Process Optimization for the Production of Bio-functional Whey Protein Hydrolysates: Adopting Response Surface Methodology.

Abstract

Whey is a protein complex derived from milk, exhibit highest protein quality rating among other proteins, being touted as a functional food with number of health benefits. In the present investigation, whey proteins hydrolysates produced using trypsin enzyme to augment antioxidant activity and to assess angiotensin converting enzyme (ACE) inhibition activity. Hydrolysis parameters were standardized applying response surface methodology. The response antioxidant activity in terms of Trolox equivalent antioxidant capacity (TEAC) values was determined by radical scavenging assay method.

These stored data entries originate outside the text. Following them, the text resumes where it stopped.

Lemma find_incompatible_loop_error (acc items : list (string * YVal)) :
  is_error (find_incompatible_loop acc items) = true <->
  exists node v, (node, v) ∈ items /\
    match v with
    | YMap _ => False
    | YStr s => str_contains "incompatible" s = true
    | YList xs => YStr "incompatible" ∈ xs
    | _ => True
    end.
Proof.
  revert acc. induction items as [|[node v] rest IH]; intros acc.
  - simpl. split; [done|]. intros (n & v & H & _). by apply elem_of_nil in H.
  - assert (Hex : (exists n w, (n, w) ∈ (node, v) :: rest /\
        match w with
        | YMap _ => False | YStr s => str_contains "incompatible" s = true
        | YList xs => YStr "incompatible" ∈ xs | _ => True
        end) <->
      (match v with
       | YMap _ => False | YStr s => str_contains "incompatible" s = true
       | YList xs => YStr "incompatible" ∈ xs | _ => True
       end) \/
      (exists n w, (n, w) ∈ rest /\
        match w with
        | YMap _ => False | YStr s => str_contains "incompatible" s = true
        | YList xs => YStr "incompatible" ∈ xs | _ => True
        end)).
    { split.
      - intros (n & w & Hin & Hw). apply elem_of_cons in Hin as [Heq|Hin].
        + injection Heq as -> ->. by left.
        + right. by exists n, w.
      - intros [Hv|(n & w & Hin & Hw)].
        + exists node, v. split; [apply elem_of_cons; by left|done].
        + exists n, w. split; [apply elem_of_cons; by right|done]. }
    rewrite Hex. destruct v as [l|s|n|b|xs|]; simpl.
    + destruct (assoc_lookup "incompatible" l) eqn:Hl; simpl; rewrite IH; tauto.
    + destruct (str_contains "incompatible" s) eqn:Hs; simpl; [|rewrite IH]; intuition congruence.
    + tauto.
    + tauto.
    + destruct (existsb _ xs) eqn:Hx.
      * simpl. apply existsb_str_elem in Hx. tauto.
      * rewrite IH. split; [tauto|]. intros [H|H]; [|done].
        apply existsb_str_elem in H. congruence.
    + tauto.
Qed.

Lemma dict_setitem_keys (k : string) (v : YVal) (d : list (string * YVal)) :
  (dict_setitem k v d).*1 = if bool_decide (k ∈ d.*1) then d.*1 else app d.*1 [k].
Proof.
  induction d as [|[k' v'] r IH]; [done|]. cbn [dict_setitem]. rewrite fmap_cons. simpl fst.
  destruct (decide (k = k')) as [->|Hne].
  - rewrite bool_decide_true by done. rewrite bool_decide_true by (apply elem_of_cons; by left).
    rewrite fmap_cons. done.
  - rewrite bool_decide_false by done. rewrite fmap_cons, IH. simpl fst.
    destruct (decide (k ∈ r.*1)) as [Hin|Hin].
    + rewrite bool_decide_true by done. rewrite bool_decide_true by (apply elem_of_cons; by right).
      done.
    + rewrite bool_decide_false by done.
      rewrite bool_decide_false by (rewrite elem_of_cons; tauto). done.
Qed.

Lemma dict_setitem_fresh (k : string) (v : YVal) (d : list (string * YVal)) :
  k ∉ d.*1 -> dict_setitem k v d = app d [(k, v)].
Proof.
  induction d as [|[k' v'] r IH]; intros Hk; [done|]. cbn [dict_setitem].
  rewrite fmap_cons, elem_of_cons in Hk. simpl fst in Hk.
  rewrite bool_decide_false by tauto. rewrite IH by tauto. done.
Qed.

Lemma dict_setitem_NoDup (k : string) (v : YVal) (d : list (string * YVal)) :
  NoDup d.*1 -> NoDup (dict_setitem k v d).*1.
Proof.
  intros H. rewrite dict_setitem_keys. case_bool_decide; [done|].
  apply NoDup_app. split; [done|]. split; [|apply NoDup_singleton].
  intros x Hx Hx'. apply list_elem_of_singleton in Hx'. by subst.
Qed.

Lemma flat_loop_NoDup (rec : YVal -> ConfigurationError + list (string * YVal))
    (new items r : list (string * YVal)) :
  NoDup new.*1 -> flat_loop rec new items = inr r -> NoDup r.*1.
Proof.
  revert new. induction items as [|[param values] rest IH]; intros new Hnew H.
  - simpl in H. by injection H as <-.
  - simpl in H. destruct (getitem values "default") as [nv| |].
    + destruct (contains values "explevel"); [|done].
      eapply IH; [|exact H]. by apply dict_setitem_NoDup.
    + destruct (rec values) as [e|nv]; [done|].
      eapply IH; [|exact H]. by apply dict_setitem_NoDup.
    + by eapply IH.
Qed.

Lemma dict_update_fresh (acc r : list (string * YVal)) :
  NoDup (app acc r).*1 -> dict_update acc r = app acc r.
Proof.
  revert acc. induction r as [|[k v] r IH]; intros acc H.
  - by rewrite app_nil_r.
  - unfold dict_update. simpl. rewrite dict_setitem_fresh.
    + fold (dict_update (app acc [(k, v)]) r). rewrite IH.
      * by rewrite <- app_assoc.
      * by rewrite <- app_assoc.
    + rewrite fmap_app in H. simpl in H. apply NoDup_app in H as (_ & H & _).
      intros Hk. apply (H k Hk). apply elem_of_cons. by left.
Qed.

Lemma find_incompatible_loop_ok (acc items : list (string * YVal)) :
  NoDup items.*1 -> (forall k, k ∈ items.*1 -> k ∉ acc.*1) ->
  Forall (fun nv => match nv.2 with
                    | YMap _ => True
                    | YStr s => str_contains "incompatible" s = false
                    | YList xs => YStr "incompatible" ∉ xs
                    | _ => False
                    end) items ->
  find_incompatible_loop acc items =
    inr (app acc (omap (fun nv => match nv.2 with
                                  | YMap l => pair nv.1 <$> assoc_lookup "incompatible" l
                                  | _ => None
                                  end) items)).
Proof.
  revert acc. induction items as [|[node v] rest IH]; intros acc Hnd Hfresh Hok.
  - simpl. by rewrite app_nil_r.
  - rewrite fmap_cons in Hnd, Hfresh. simpl fst in Hnd, Hfresh. apply NoDup_cons in Hnd as [Hn Hnd].
    apply Forall_cons in Hok as [Hv Hok]. simpl in Hv.
    assert (Hfr : forall k, k ∈ rest.*1 -> k ∉ acc.*1)
      by (intros k Hk; apply Hfresh, elem_of_cons; by right).
    destruct v as [l|s|n|b|xs|]; try done; cbn [find_incompatible_loop py_in omap]; simpl snd.
    + destruct (assoc_lookup "incompatible" l) as [w|] eqn:Hl; simpl.
      * rewrite Hl. rewrite dict_setitem_fresh by (apply Hfresh, elem_of_cons; by left).
        rewrite IH; [by rewrite <- app_assoc|done| |done].
        intros k Hk. rewrite fmap_app, elem_of_app. intros [Hk'|Hk'].
        -- exact (Hfr k Hk Hk').
        -- simpl in Hk'. apply list_elem_of_singleton in Hk'. subst. done.
      * rewrite IH; [by rewrite Hl|done|exact Hfr|done].
    + rewrite Hv. rewrite IH; [done|done|exact Hfr|done].
    + assert (Hx : existsb (fun x => match x with YStr s => bool_decide (s = "incompatible")
                                      | _ => false end) xs = false).
      { apply not_true_iff_false. rewrite existsb_str_elem. done. }
      rewrite Hx. rewrite IH; [done|done|exact Hfr|done].
Qed.

(** For a configuration whose node values are of the kinds [YVal] models
    (mappings, strings, integers, booleans, lists and [None]; floats,
    dates, bytes and sets are not modelled),
    [find_incompatible_parameters] raises exactly when some top-level node
    is an int, a bool or [None] (the [in] test raises [TypeError]), a string
    containing ["incompatible"] or a list holding the string
    ["incompatible"] (the [in] test passes and the indexing raises). *)
Theorem find_incompatible_parameters_raises (config : list (string * YVal)) :
  is_error (find_incompatible_parameters config) = true <->
  exists node v, (node, v) ∈ config /\
    match v with
    | YMap _ => False
    | YStr s => str_contains "incompatible" s = true
    | YList xs => YStr "incompatible" ∈ xs
    | _ => True
    end.
Proof. apply find_incompatible_loop_error. Qed.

Optimum conditions for maximum antioxidant activity were standardized at 88 °C of preheating, 7.3 pH, 0.05 enzymes to substrate ratio and hydrolysis was carried up to 8 h at 36.5 °C. Resulting peptide fractions obtained at 11.8 % of degree of hydrolysis displayed antioxidant capacity with TEAC values of 1.37 ± 0.12. The designed model found to be significant with R2 value of 0.9972 for antioxidant activity and lack of fit test-as non significant, indicating that the optimized conditions were best suited. The hydrolysate further investigated for antihypertensive activity. The outcome indicate that to affect decrease in ACE inhibition activity 4,166.72 μg of native whey protein is required when compared to 229.96 μg of hydrolysates. These results indicate hydrolysate produced under these conditions could be an effective nutraceutical.